---
id: core-error-handling
title: Error Handling
scope: core
severity: high
tags: [error-handling, validation, edge-cases, boundaries, exceptions]
references:
  - title: "OWASP — Improper Error Handling"
    url: https://owasp.org/www-community/Improper_Error_Handling
  - title: "CWE-754 — Improper Check for Unusual or Exceptional Conditions"
    url: https://cwe.mitre.org/data/definitions/754.html
  - title: "CWE-390 — Detection of Error Condition Without Action"
    url: https://cwe.mitre.org/data/definitions/390.html
---

## Principle

Errors are information, not inconveniences. A crash with a clear message is better than silent corruption. Every error that is swallowed, generalized, or ignored becomes a bug that is harder to find later.
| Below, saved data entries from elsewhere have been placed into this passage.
Lemma trim_again (s : string) : trim (trim s) = trim s.
Proof.
  unfold trim.
  assert (Hstart : trim_start (trim_end (trim_start s))
                   = trim_end (trim_start s)).
  { induction s as [|a s IH]; simpl; [reflexivity |].
    destruct (space_char a) eqn:Ea; [exact IH |].
    destruct (trim_end_head a s Ea) as [kept ->]. simpl. now rewrite Ea. }
  rewrite Hstart. apply trim_end_again.
Qed.

Lemma first_address_shape (get : string -> option string)
    (headers : list string) :
  without "," (first_address get headers) = true
  /\ trim (first_address get headers) = first_address get headers.
Proof.
  induction headers as [|header rest IH]; simpl.
  - split; reflexivity.
  - destruct (truthy_string (get header)); [| exact IH]. split.
    + apply trim_end_without, trim_start_without, first_piece_without.
    + apply trim_again.
Qed.

(** X25: the address that [getClientIP] reads from a request holds no
    comma and no white space at either end.  It is the first item of
    CF-Connecting-IP when that header is present and not empty, whatever
    the other headers say; and it is the text [unknown] when none of the
    four headers is present with a value that is not empty. *)
Theorem getClientIP_shape (request : string -> option string) :
  without "," (getClientIP request) = true
  /\ trim (getClientIP request) = getClientIP request
  /\ (forall v, request "CF-Connecting-IP" = Some v -> v <> "" ->
        getClientIP request = trim (first_piece (split "," v)))
  /\ ((forall header,
         In header [ "CF-Connecting-IP"; "X-Forwarded-For"; "X-Real-IP";
                     "X-Client-IP" ] ->
         truthy_string (request header) = false) ->
      getClientIP request = "unknown").
Proof.
  unfold getClientIP.
  destruct (first_address_shape request
              [ "CF-Connecting-IP"; "X-Forwarded-For"; "X-Real-IP";
                "X-Client-IP" ]) as [Hcomma Htrim].
  split; [exact Hcomma |]. split; [exact Htrim |]. split.
  - intros v Hv Hne. cbn [first_address]. rewrite Hv.
    cbn [truthy_string default].
    destruct (String.eqb_spec v ""); [contradiction | reflexivity].
  - intros Hnone. cbn [first_address].
    rewrite !Hnone by (simpl; tauto). reflexivity.
Qed.

Lemma getClientIP_shape_witness :
  getClientIP (fun header =>
                 if String.eqb header "CF-Connecting-IP"
                 then Some " 203.0.113.9 , 10.0.0.1" else None)
  = "203.0.113.9".
Proof.
  rewrite (proj1 (proj2 (proj2 (getClientIP_shape _)))
             " 203.0.113.9 , 10.0.0.1" eq_refl ltac:(discriminate)).
  reflexivity.
Defined.
(** X11. The four series are asked for in the order 1d, 4h, 1h, 15m, and
    the first request to the exchange that raises decides: the handler
    raises the same exception, with or without the heatmap.  A failure on
    the hourly series, which the detector never reads, fails the request
    as well. *)
Theorem request_raises_exchange_failure
        symbol timeframe lookback_bars include_coinglass before tf after e :
  fetched_timeframes = (before ++ tf :: after)%list ->
  (forall t, In t before ->
             exists o, fetch_ohlcv symbol t lookback_bars = Ok o) ->
  fetch_ohlcv symbol tf lookback_bars = Raise e ->
  get_market_context float_of_str http_get fetch_ohlcv utc_hour
    symbol timeframe lookback_bars include_coinglass = Raise e.
Proof.
  unfold fetched_timeframes, get_market_context.
  intros Hsplit Hbefore Hraise.
  destruct before as [|t1 [|t2 [|t3 [|t4 before]]]];
    cbn [app] in Hsplit; injection Hsplit as; subst.
  - rewrite Hraise. reflexivity.
  - destruct (Hbefore "1d") as (o1 & ->); [cbn; auto|].
    cbn [bind]. rewrite Hraise. reflexivity.
  - destruct (Hbefore "1d") as (o1 & ->); [cbn; auto|].
    destruct (Hbefore "4h") as (o4 & ->); [cbn; auto|].
    cbn [bind]. rewrite Hraise. reflexivity.
  - destruct (Hbefore "1d") as (o1 & ->); [cbn; auto|].
    destruct (Hbefore "4h") as (o4 & ->); [cbn; auto|].
    destruct (Hbefore "1h") as (oh & ->); [cbn; auto|].
    cbn [bind]. rewrite Hraise. reflexivity.
  - destruct before; discriminate.
Qed.

(** X12. When the exchange answers the four requests, the exception of
    the detector on its series is the exception of the handler, with or
    without the heatmap and whatever the heatmap service answers: an
    exchange that has no candle of the symbol makes the request raise
    IndexError. *)
Theorem request_raises_detector_failure
        symbol timeframe lookback_bars include_coinglass o1 o4 oh o15 e :
  fetch_ohlcv symbol "1d" lookback_bars = Ok o1 ->
  fetch_ohlcv symbol "4h" lookback_bars = Ok o4 ->
  fetch_ohlcv symbol "1h" lookback_bars = Ok oh ->
  fetch_ohlcv symbol "15m" lookback_bars = Ok o15 ->
  detect_exception o1 o4 o15 = Some e ->
  get_market_context float_of_str http_get fetch_ohlcv utc_hour
    symbol timeframe lookback_bars include_coinglass = Raise e.
Proof.
  intros H1 H4 Hh H15 He. unfold get_market_context.
  rewrite H1, H4, Hh, H15. cbn [bind].
  pose proof (detect_first_failure o1 o4 oh o15) as Hd.
  rewrite He in Hd. rewrite Hd. reflexivity.
Qed.

(** X13. Whenever the handler returns: its answer carries the symbol as
    it was given, one of the three sessions, the four timeframes "1D",
    "4H", "1H" and "15m" in this order, and a coinglass part exactly when
    the heatmap was asked for, with at most three clusters in heatmap.N3
    and nothing in the liquidations. *)
Theorem request_answer
        sym timeframe lookback_bars include_coinglass m :
  get_market_context float_of_str http_get fetch_ohlcv utc_hour
    sym timeframe lookback_bars include_coinglass = Ok m ->
  symbol m = sym /\
  (session m = "NY" \/ session m = "LDN" \/ session m = "ASIA") /\
  map fst (timeframes m) = ["1D"; "4H"; "1H"; "15m"] /\
  (coinglass m = None <-> include_coinglass = false) /\
  forall cg,
    coinglass m = Some cg ->
    (List.length (N3 (heatmap cg)) <= 3)%nat /\
    liquidations cg = {| N1 := []; N2 := []; N3 := [] |}.
Proof.
  unfold get_market_context. intros H.
  bind_inv H. bind_inv H. bind_inv H. bind_inv H.
  bind_inv H. rename v3 into ctx, E3 into Ectx.
  bind_inv H. rename v3 into cg, E3 into Ecg. ok_inv H.
  cbn [symbol session timeframes coinglass].
  split; [reflexivity|]. split.
  { unfold detect_session.
    destruct (_ && _); [auto|]. destruct (_ && _); auto. }
  split; [apply (detect_key_list _ _ _ _ _ Ectx)|].
  destruct include_coinglass.
  - bind_inv Ecg. ok_inv Ecg. split; [split; discriminate|].
    intros cg H. injection H as <-.
    destruct (fetch_buckets _ _ _ _ E3) as (Hl & _ & _ & _ & Hq).
    split; assumption.
  - ok_inv Ecg. split; [split; reflexivity|]. discriminate.
Qed.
AI excels at building happy paths but "cuts corners on edge cases" — missing validation, empty catch blocks, and silent fallbacks are the norm. 45% of AI-generated code has security vulnerabilities partly because error conditions at boundaries are not handled. This standard ensures errors are handled honestly: detected early, reported clearly, and propagated intentionally.

## Rules

### Error Philosophy

1. **Crash loudly rather than fail silently.** An unhandled error that crashes the process tells you exactly what went wrong and where. A swallowed error that returns a default value hides the problem until it corrupts data or produces wrong results far from the original failure. Prefer crashes over silent fallbacks.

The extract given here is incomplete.